**EXERCISE DETAILS**
In full and without alteration, reproduce every record.

**INPUT RECORDS**
(** C8: invalidating all shadow pages.  Whatever others do while
    [cond_resched_lock] gives the lock away (they keep the invariants and the
    generation, and make no page old), [vmrun_mmu_invalidate_zap_all_pages]
    ends.  Then the generation is the next one, nothing waits to be freed, the
    invariants hold, and every page that has an entry left is of that
    generation: an older page that is still there is an empty root that was
    marked invalid. *)
Theorem invalidate_zap_all_correct (cond_resched_lock : zap_state → option zap_state) (zs : zap_state) :
  let gen := u64 (zs.(zs_shadow).(ss_valid_gen) + 1) in
  (∀ z z', good gen z → cond_resched_lock z = Some z' → good gen z' ∧ (stale_pages z' <= stale_pages z)%nat) →
  pools_ok zs → zapped_roots zs.(zs_shadow) →
  (∀ a x, zs.(zs_shadow).(ss_ext) !! a = Some x → x.(px_valid_gen) ≠ gen) →
  ∃ fuel zs', vmrun_mmu_invalidate_zap_all_pages g page_header page_of gfn_to_memslot role_gfn_to_memslot PT64_ROOT_MAX_LEVEL
                cond_resched_lock fuel zs = Some zs' ∧
    zs'.(zs_shadow).(ss_valid_gen) = gen ∧ zs'.(zs_obsolete) = [] ∧ pools_ok zs' ∧
    ∀ b x, b ∈ zs'.(zs_shadow).(ss_active) → zs'.(zs_shadow).(ss_ext) !! b = Some x → x.(px_valid_gen) ≠ gen →
      x.(px_invalid) = true ∧ detached zs'.(zs_shadow) b.
Proof using Hmax.
  intros gen Hr P R Hfresh. pose proof (bumped_good zs P R Hfresh) as G. fold gen in G.
  unfold vmrun_mmu_invalidate_zap_all_pages, vmrun_zap_obsolete_pages, on_obsolete. cbv zeta.
  match type of G with good _ (swap_lists ?z) => set (z1 := swap_lists z) in *; change (swap_lists z) with z1 end.
  destruct (ends_walk gen cond_resched_lock Hr _ _ 0 z1 (le_n _) G (walk_restart z1)) as (fuel & z2 & E & G2 & Hs).
  destruct (commit_ok z2 (gd_pools _ _ G2)) as (z3 & Ec & P3 & Hn & F & _).
  exists fuel, (swap_lists z3). rewrite E. cbn [mbind option_bind]. rewrite Ec. cbn [mbind option_bind].
  destruct (fr_rest _ _ _ F) as (_ & Hg & _). split; [done|].
  split; [etrans; [exact Hg|apply G2]|]. split; [exact Hn|]. split; [by apply swap_pools|].
  intros b x Hb Hx Hne. change (ss_active (zs_shadow (swap_lists z3))) with (ss_active (zs_shadow z3)) in Hb.
  change (ss_ext (zs_shadow (swap_lists z3))) with (ss_ext (zs_shadow z3)) in Hx.
  rewrite (fr_active _ _ _ F) in Hb. rewrite (fr_ext _ _ _ F) in Hx. destruct (decide (b ∈ zs_invalid z2)); [done|].
  assert (Hi : x.(px_invalid) = true).
  { specialize (Hs b Hb). unfold stale in Hs. rewrite Hx in Hs. unfold is_obsolete_sp in Hs. rewrite (gd_gen _ _ G2) in Hs.
    apply Z.eqb_neq in Hne. rewrite Hne in Hs. by apply negb_false_iff in Hs. }
  split; [done|]. apply (freed_detached _ z2 z3 b F). by apply (gd_roots _ _ G2 b x).
Qed.
End Pools.

(* ------------------------------------------------------------------ *)
(** ** The example: a root, a directory and a leaf *)

Definition zap_tree : zap_state := {| zs_shadow := map_tree; zs_invalid := []; zs_obsolete := []; zs_total := 3; zs_freed := [] |}.
Definition tree_level : nat := 5.
Definition tree_role_slot (smm : bool) (gfn : Z) : option vmrun_memory_slot := Some big_slot.

Lemma tree_levels : levels_ok (K := kvm_pte_x86) (T := kvm_track) x86_masks tree_header tree_page_of tree_slot tree_role_slot tree_level map_tree.
Proof.
  split.
  - intros a sp [[-> ->]|[[-> ->]|[-> ->]]]%tree_sps; (split; [done|]); change (Z.of_nat tree_level) with 5; cbn [tree_page role_level]; lia.
  - intros p a sp sc [[-> [= ->]]|[-> [= ->]]]%tree_owner [[Ea ->]|[[Ea ->]|[Ea ->]]]%tree_sps [[Eb ->]|[[Eb ->]|[Eb ->]]]%tree_sps; vm_compute in Ea; done.
  - intros a sp x _ [[-> ->]|[[-> ->]|[-> ->]]]%tree_pages; by cbn.
  - intros a sp [[-> ->]|[[-> ->]|[-> ->]]]%tree_sps; by cbn.
Qed.

Lemma zap_tree_pools : pools_ok (K := kvm_pte_x86) (T := kvm_track) x86_masks tree_header tree_page_of tree_slot tree_role_slot tree_level zap_tree.
Proof.
  split.
  - eexists _, _. apply map_tree_ok.
  - apply tree_levels.
  - apply (bool_decide_unpack _). vm_compute. exact I.
  - intros a. change (ss_ext (zs_shadow zap_tree)) with (tree_state true).(ss_ext). cbn. rewrite <- elem_of_dom, !dom_insert, dom_singleton. set_solver.
  - intros a ?%elem_of_nil. done.
  - split; [done|]. unfold is_u. cbn. lia.
Qed.

Lemma tree_room : (tree_level < KVM_PAGE_ARRAY_NR)%nat.
Proof. unfold tree_level. vm_compute. lia. Qed.


Lemma change_mmu_pages_correct_witness :
  ∃ zs', vmrun_mmu_change_mmu_pages (K := kvm_pte_x86) (T := kvm_track) x86_masks tree_header tree_page_of tree_slot tree_role_slot tree_level 1 zap_tree = Some zs' ∧
    pools_ok (K := kvm_pte_x86) (T := kvm_track) x86_masks tree_header tree_page_of tree_slot tree_role_slot tree_level zs'.
Proof.
  destruct (change_mmu_pages_correct (K := kvm_pte_x86) (T := kvm_track) x86_masks tree_header tree_page_of tree_slot tree_role_slot tree_level tree_room
              zap_tree 1 zap_tree_pools eq_refl ltac:(lia)) as (zs' & E & P & _).
  exists zs'. split; [exact E|exact P].
Defined.

Lemma unprotect_page_correct_witness :
  ∃ zs' r, vmrun_mmu_unprotect_page (K := kvm_pte_x86) (T := kvm_track) x86_masks tree_header tree_page_of tree_slot tree_role_slot tree_level map_x86 0 zap_tree = Some (zs', r) ∧ r = 0.
Proof.
  destruct (unprotect_page_correct (K := kvm_pte_x86) (T := kvm_track) x86_masks tree_header tree_page_of tree_slot tree_role_slot tree_level tree_room
              map_x86 0 zap_tree zap_tree_pools eq_refl) as (zs' & r & E & _ & _ & Hr & _).
  - intros a. change (ss_hash (zs_shadow zap_tree)) with (∅ : gmap Z (list Z)). rewrite lookup_empty. intros ?%elem_of_nil. done.
  - exists zs', r. split; [exact E|]. rewrite Hr. reflexivity.
Defined.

**OUTPUT FOR THIS TASK**
(** C8: invalidating all shadow pages.  Whatever others do while
    [cond_resched_lock] gives the lock away (they keep the invariants and the
    generation, and make no page old), [vmrun_mmu_invalidate_zap_all_pages]
    ends.  Then the generation is the next one, nothing waits to be freed, the
    invariants hold, and every page that has an entry left is of that
    generation: an older page that is still there is an empty root that was
    marked invalid. *)
Theorem invalidate_zap_all_correct (cond_resched_lock : zap_state → option zap_state) (zs : zap_state) :
  let gen := u64 (zs.(zs_shadow).(ss_valid_gen) + 1) in
  (∀ z z', good gen z → cond_resched_lock z = Some z' → good gen z' ∧ (stale_pages z' <= stale_pages z)%nat) →
  pools_ok zs → zapped_roots zs.(zs_shadow) →
  (∀ a x, zs.(zs_shadow).(ss_ext) !! a = Some x → x.(px_valid_gen) ≠ gen) →
  ∃ fuel zs', vmrun_mmu_invalidate_zap_all_pages g page_header page_of gfn_to_memslot role_gfn_to_memslot PT64_ROOT_MAX_LEVEL
                cond_resched_lock fuel zs = Some zs' ∧
    zs'.(zs_shadow).(ss_valid_gen) = gen ∧ zs'.(zs_obsolete) = [] ∧ pools_ok zs' ∧
    ∀ b x, b ∈ zs'.(zs_shadow).(ss_active) → zs'.(zs_shadow).(ss_ext) !! b = Some x → x.(px_valid_gen) ≠ gen →
      x.(px_invalid) = true ∧ detached zs'.(zs_shadow) b.
Proof using Hmax.
  intros gen Hr P R Hfresh. pose proof (bumped_good zs P R Hfresh) as G. fold gen in G.
  unfold vmrun_mmu_invalidate_zap_all_pages, vmrun_zap_obsolete_pages, on_obsolete. cbv zeta.
  match type of G with good _ (swap_lists ?z) => set (z1 := swap_lists z) in *; change (swap_lists z) with z1 end.
  destruct (ends_walk gen cond_resched_lock Hr _ _ 0 z1 (le_n _) G (walk_restart z1)) as (fuel & z2 & E & G2 & Hs).
  destruct (commit_ok z2 (gd_pools _ _ G2)) as (z3 & Ec & P3 & Hn & F & _).
  exists fuel, (swap_lists z3). rewrite E. cbn [mbind option_bind]. rewrite Ec. cbn [mbind option_bind].
  destruct (fr_rest _ _ _ F) as (_ & Hg & _). split; [done|].
  split; [etrans; [exact Hg|apply G2]|]. split; [exact Hn|]. split; [by apply swap_pools|].
  intros b x Hb Hx Hne. change (ss_active (zs_shadow (swap_lists z3))) with (ss_active (zs_shadow z3)) in Hb.
  change (ss_ext (zs_shadow (swap_lists z3))) with (ss_ext (zs_shadow z3)) in Hx.
  rewrite (fr_active _ _ _ F) in Hb. rewrite (fr_ext _ _ _ F) in Hx. destruct (decide (b ∈ zs_invalid z2)); [done|].
  assert (Hi : x.(px_invalid) = true).
  { specialize (Hs b Hb). unfold stale in Hs. rewrite Hx in Hs. unfold is_obsolete_sp in Hs. rewrite (gd_gen _ _ G2) in Hs.
    apply Z.eqb_neq in Hne. rewrite Hne in Hs. by apply negb_false_iff in Hs. }
  split; [done|]. apply (freed_detached _ z2 z3 b F). by apply (gd_roots _ _ G2 b x).
Qed.
End Pools.

(* ------------------------------------------------------------------ *)
(** ** The example: a root, a directory and a leaf *)

Definition zap_tree : zap_state := {| zs_shadow := map_tree; zs_invalid := []; zs_obsolete := []; zs_total := 3; zs_freed := [] |}.
Definition tree_level : nat := 5.
Definition tree_role_slot (smm : bool) (gfn : Z) : option vmrun_memory_slot := Some big_slot.

Lemma tree_levels : levels_ok (K := kvm_pte_x86) (T := kvm_track) x86_masks tree_header tree_page_of tree_slot tree_role_slot tree_level map_tree.
Proof.
  split.
  - intros a sp [[-> ->]|[[-> ->]|[-> ->]]]%tree_sps; (split; [done|]); change (Z.of_nat tree_level) with 5; cbn [tree_page role_level]; lia.
  - intros p a sp sc [[-> [= ->]]|[-> [= ->]]]%tree_owner [[Ea ->]|[[Ea ->]|[Ea ->]]]%tree_sps [[Eb ->]|[[Eb ->]|[Eb ->]]]%tree_sps; vm_compute in Ea; done.
  - intros a sp x _ [[-> ->]|[[-> ->]|[-> ->]]]%tree_pages; by cbn.
  - intros a sp [[-> ->]|[[-> ->]|[-> ->]]]%tree_sps; by cbn.
Qed.

Lemma zap_tree_pools : pools_ok (K := kvm_pte_x86) (T := kvm_track) x86_masks tree_header tree_page_of tree_slot tree_role_slot tree_level zap_tree.
Proof.
  split.
  - eexists _, _. apply map_tree_ok.
  - apply tree_levels.
  - apply (bool_decide_unpack _). vm_compute. exact I.
  - intros a. change (ss_ext (zs_shadow zap_tree)) with (tree_state true).(ss_ext). cbn. rewrite <- elem_of_dom, !dom_insert, dom_singleton. set_solver.
  - intros a ?%elem_of_nil. done.
  - split; [done|]. unfold is_u. cbn. lia.
Qed.

Lemma tree_room : (tree_level < KVM_PAGE_ARRAY_NR)%nat.
Proof. unfold tree_level. vm_compute. lia. Qed.


Lemma change_mmu_pages_correct_witness :
  ∃ zs', vmrun_mmu_change_mmu_pages (K := kvm_pte_x86) (T := kvm_track) x86_masks tree_header tree_page_of tree_slot tree_role_slot tree_level 1 zap_tree = Some zs' ∧
    pools_ok (K := kvm_pte_x86) (T := kvm_track) x86_masks tree_header tree_page_of tree_slot tree_role_slot tree_level zs'.
Proof.
  destruct (change_mmu_pages_correct (K := kvm_pte_x86) (T := kvm_track) x86_masks tree_header tree_page_of tree_slot tree_role_slot tree_level tree_room
              zap_tree 1 zap_tree_pools eq_refl ltac:(lia)) as (zs' & E & P & _).
  exists zs'. split; [exact E|exact P].
Defined.

Lemma unprotect_page_correct_witness :
  ∃ zs' r, vmrun_mmu_unprotect_page (K := kvm_pte_x86) (T := kvm_track) x86_masks tree_header tree_page_of tree_slot tree_role_slot tree_level map_x86 0 zap_tree = Some (zs', r) ∧ r = 0.
Proof.
  destruct (unprotect_page_correct (K := kvm_pte_x86) (T := kvm_track) x86_masks tree_header tree_page_of tree_slot tree_role_slot tree_level tree_room
              map_x86 0 zap_tree zap_tree_pools eq_refl) as (zs' & r & E & _ & _ & Hr & _).
  - intros a. change (ss_hash (zs_shadow zap_tree)) with (∅ : gmap Z (list Z)). rewrite lookup_empty. intros ?%elem_of_nil. done.
  - exists zs', r. split; [exact E|]. rewrite Hr. reflexivity.
Defined.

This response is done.